◆ ENTRIES SHOWN

(** * dev-events: the data layer

    A shallow embedding of the two modules of the repository's data layer,

    - [lib/mongodb.ts]: the cached connection helper [connectDB], and
    - the Booking model: the [BookingSchema] with its email path and its
      [pre('save')] hook,

    together with the part of the JavaScript run time (strings as UTF-16
    code units, regular expressions, promises and the microtask queue) and
    of Mongoose (setters, validation, save middleware and the model
    registry) that the two modules rely on, and with the [addr-spec]
    grammar of RFC 5322, which the email pattern is compared with. *)

From stdpp Require Import gmap strings list fin_maps.
From Stdlib Require Import NArith Lia.

Local Open Scope string_scope.
Local Open Scope list_scope.

(** ** Errors and completions

    The error values the two modules throw or pass on: [new Error(message)],
    Mongoose's [ValidationError] with its message per path, and Mongoose's
    [DocumentNotFoundError].  A JavaScript computation either completes
    normally with a value or throws; an asynchronous function delivers the
    same two outcomes through the promise it returns. *)

Inductive Error :=
| PlainError (message : string)
| ValidationError (errors : list (string * string))
| DocumentNotFoundError.

Inductive Completion (A : Type) : Type :=
| Normal (a : A)
| Throw (e : Error).
Arguments Normal {A} a.
Arguments Throw {A} e.

(** * lib/mongodb.ts *)

Module Mongodb.

(** ** Data *)

(** Connection objects and promises are identified by numbers. *)
Definition Connection := nat.
Definition PromiseId := nat.
Definition CallId := nat.
Definition loc := nat.

(** The value [mongoose.connect] resolves to; the source reads its
    [connection] property. *)
Record MongooseInstance := { connection : Connection }.

Record ConnectOptions := { bufferCommands : bool }.

(** The object [{ conn, promise }] declared for [global.mongoose]. *)
Record Cache := { conn : option Connection; promise : option PromiseId }.

#[export] Instance Cache_inhabited : Inhabited Cache :=
  populate {| conn := None; promise := None |}.

(** What evaluating the module leaves in scope: the constant [MONGODB_URI]
    and the variable [cached], a reference to a cache object. *)
Record MongodbModule := { MONGODB_URI : string; cached : loc }.

(** How the promise returned by [mongoose.connect] settles, and how the
    promise derived from it by [.then(...)] settles. *)
Inductive ConnectOutcome :=
| Connected (mongooseInstance : MongooseInstance)
| Failed (e : Error).

Inductive Settlement :=
| Fulfilled (c : Connection)
| Rejected (e : Error).

(** A reaction registered by [await]: the rest of one [connectDB] call. *)
Definition Reaction : Type := MongodbModule * CallId.

(** One invocation of [mongoose.connect(...).then(...)].  While
    [Connecting] the driver has not answered.  [Settling] is the moment
    between the driver's answer and the run of the [.then] callback: the
    promise stored in [cached.promise] is still pending.  [Settled] is that
    promise fulfilled or rejected. *)
Inductive AttemptStatus :=
| Connecting (reactions : list Reaction)
| Settling (o : ConnectOutcome) (reactions : list Reaction)
| Settled (s : Settlement).

Record Attempt := {
  uri : string;
  opts : ConnectOptions;
  status : AttemptStatus
}.

(** Application code, as far as the cache can tell: it calls [connectDB]
    of some evaluation of the module, and it queues further jobs. *)
Inductive Script :=
| SEnd
| SCall (m : MongodbModule) (k : Script)
| SQueue (j : Script) (k : Script).

(** The jobs of the microtask queue. *)
Inductive Job :=
| JThen (p : PromiseId)
| JResume (m : MongodbModule) (t : CallId) (s : Settlement)
| JApp (s : Script).

(** The process: the heap of cache objects, the global [mongoose] slot, the
    connect attempts made so far (a promise is named by the position of its
    attempt), the microtask queue, and the outcome of every finished
    [connectDB] call. *)
Record Process := {
  objects : gmap loc Cache;
  global_mongoose : option loc;
  attempts : list Attempt;
  microtasks : list Job;
  calls : nat;
  outcomes : gmap CallId (Completion (option Connection))
}.

Definition boot : Process :=
  {| objects := ∅; global_mongoose := None; attempts := [];
     microtasks := []; calls := 0; outcomes := ∅ |}.

(** Field updates. *)
Definition set_objects (f : gmap loc Cache → gmap loc Cache) (w : Process) : Process :=
  {| objects := f (objects w); global_mongoose := global_mongoose w;
     attempts := attempts w; microtasks := microtasks w;
     calls := calls w; outcomes := outcomes w |}.

Definition set_global (g : option loc) (w : Process) : Process :=
  {| objects := objects w; global_mongoose := g;
     attempts := attempts w; microtasks := microtasks w;
     calls := calls w; outcomes := outcomes w |}.

Definition set_attempts (f : list Attempt → list Attempt) (w : Process) : Process :=
  {| objects := objects w; global_mongoose := global_mongoose w;
     attempts := f (attempts w); microtasks := microtasks w;
     calls := calls w; outcomes := outcomes w |}.

Definition set_microtasks (f : list Job → list Job) (w : Process) : Process :=
  {| objects := objects w; global_mongoose := global_mongoose w;
     attempts := attempts w; microtasks := f (microtasks w);
     calls := calls w; outcomes := outcomes w |}.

◆ TASK GOAL
Print exactly, and only, the lines of the material above that run from the one containing "Definition set_objects (f" through its last line.

◆ WRITTEN REPLY
Definition set_objects (f : gmap loc Cache → gmap loc Cache) (w : Process) : Process :=
  {| objects := f (objects w); global_mongoose := global_mongoose w;
     attempts := attempts w; microtasks := microtasks w;
     calls := calls w; outcomes := outcomes w |}.

Definition set_global (g : option loc) (w : Process) : Process :=
  {| objects := objects w; global_mongoose := g;
     attempts := attempts w; microtasks := microtasks w;
     calls := calls w; outcomes := outcomes w |}.

Definition set_attempts (f : list Attempt → list Attempt) (w : Process) : Process :=
  {| objects := objects w; global_mongoose := global_mongoose w;
     attempts := f (attempts w); microtasks := microtasks w;
     calls := calls w; outcomes := outcomes w |}.

Definition set_microtasks (f : list Job → list Job) (w : Process) : Process :=
  {| objects := objects w; global_mongoose := global_mongoose w;
     attempts := attempts w; microtasks := f (microtasks w);
     calls := calls w; outcomes := outcomes w |}.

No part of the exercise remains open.